_Your goal_. Return, unaltered, every line from the beginning of the material below up to and including the one with "Integrity (db w)".

_Input material_.

(** C26: A registration that answers 201 has created one account, with an email address
    of the accepted form, a password of 8 to 72 bytes that opens it, and an identifier,
    username and email no account had; one that answers otherwise has, with connections
    up, changed no row. It answers 409 only when a live account has the email or
    username, without a change to the accounts, and 400 without any call. *)
Theorem Register_creates_valid_account r w res w' :
  Integrity (db w) → Register NewResponseWriter r w = (res, w') →
  ∃ resp, res = Ok resp ∧
  ((∃ req u, Decode_body r = Ok req ∧
      let t := trim_register req in
      reg_Name t ≠ EmptyString ∧ reg_Username t ≠ EmptyString ∧
      valid_email (unstr (reg_Email t)) ∧ 8 ≤ len (reg_Password req) ≤ 72 ∧
      answered StatusCreated (userResponse u (uuid_String (user.ID u))) resp ∧
      ¬ user.taken (user.accounts (db w)) (user.ID u) (user.Username u) (user.Email u) ∧
      user.accounts (db w') = <[user.ID u := u]> (user.accounts (db w)) ∧
      pg_varchar 255 (reg_Email t) = Some (user.Email u) ∧
      opens (db w') u (user.Email u) (reg_Password req)) ∨
   (status resp ≠ Some StatusCreated ∧
    (status resp = Some StatusConflict → user.accounts (db w') = user.accounts (db w) ∧
      ∃ req, Decode_body r = Ok req ∧
        (user.live (user.accounts (db w)) (λ u, user.Email u = reg_Email (trim_register req)) ∨
         user.live (user.accounts (db w)) (λ u, user.Username u = reg_Username (trim_register req)))) ∧
    (status resp = Some StatusBadRequest → w' = w) ∧
    (FaultFree → db w' = db w))).
Proof.
  intros Hi Hr. unfold Register in Hr.
  destruct (Decode_body r) as [req|e] eqn:Hreq.
  2:{ injection Hr as <- <-. eexists. split; [done|]. by right. }
  cbv zeta in Hr. set (t := trim_register req) in *.
  destruct (is_empty (reg_Name t) || _ || _ || _) eqn:Hempty.
  { injection Hr as <- <-. eexists. split; [done|]. by right. }
  destruct (validateRegisterInput t) as [text|] eqn:Hvalid.
  { injection Hr as <- <-. eexists. split; [done|]. by right. }
  apply validateRegisterInput_None in Hvalid as (_ & _ & _ & Hemail & Hpw).
  repeat apply orb_false_elim in Hempty as [Hempty ?].
  unfold is_empty in *. rewrite !bool_decide_eq_false in *.
  apply M_bind_attempt_inv in Hr as (made & w1 & Hmake & Hr).
  pose proof (λ up : FaultFree, user_Register_up (register_input t) w) as Hup.
  pose proof Hmake as Hmade. apply (user.Register_inv (register_input t) w) in Hmake as (Hi' & _ & Hres); [|exact Hi].
  destruct made as [u|e]; injection Hr as <- <-.
  - eexists. split; [done|]. left. exists req, u. split; [done|].
    destruct Hres as (_ & _ & Hem & Hv & Hdel & _ & Ht & Hd). cbn in Hd.
    split_and!; try done; [apply Hpw|apply Hpw|]. split; [rewrite Hd; apply lookup_insert_eq|done].
  - destruct Hres as [He Hu]. destruct (errors_Is e user.ErrEmailTaken).
    { eexists. split; [done|]. right. split; [done|].
      split; [|split; [done|intros up; by eapply Hup]]. intros _. destruct (He eq_refl) as [Hl Hd]. split; [exact Hd|]. exists req. split; [done|]. by left. }
    destruct (errors_Is e user.ErrUsernameTaken).
    { eexists. split; [done|]. right. split; [done|].
      split; [|split; [done|intros up; by eapply Hup]]. intros _. destruct (Hu eq_refl) as (Hl & _ & Hd). split; [exact Hd|]. exists req. split; [done|]. by right. }
    eexists. split; [done|]. right. split; [done|]. split; [done|]. split; [done|]. intros up. by eapply Hup.
Qed.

_Solution to this problem_.
(** C26: A registration that answers 201 has created one account, with an email address
    of the accepted form, a password of 8 to 72 bytes that opens it, and an identifier,
    username and email no account had; one that answers otherwise has, with connections
    up, changed no row. It answers 409 only when a live account has the email or
    username, without a change to the accounts, and 400 without any call. *)
Theorem Register_creates_valid_account r w res w' :
  Integrity (db w) → Register NewResponseWriter r w = (res, w') →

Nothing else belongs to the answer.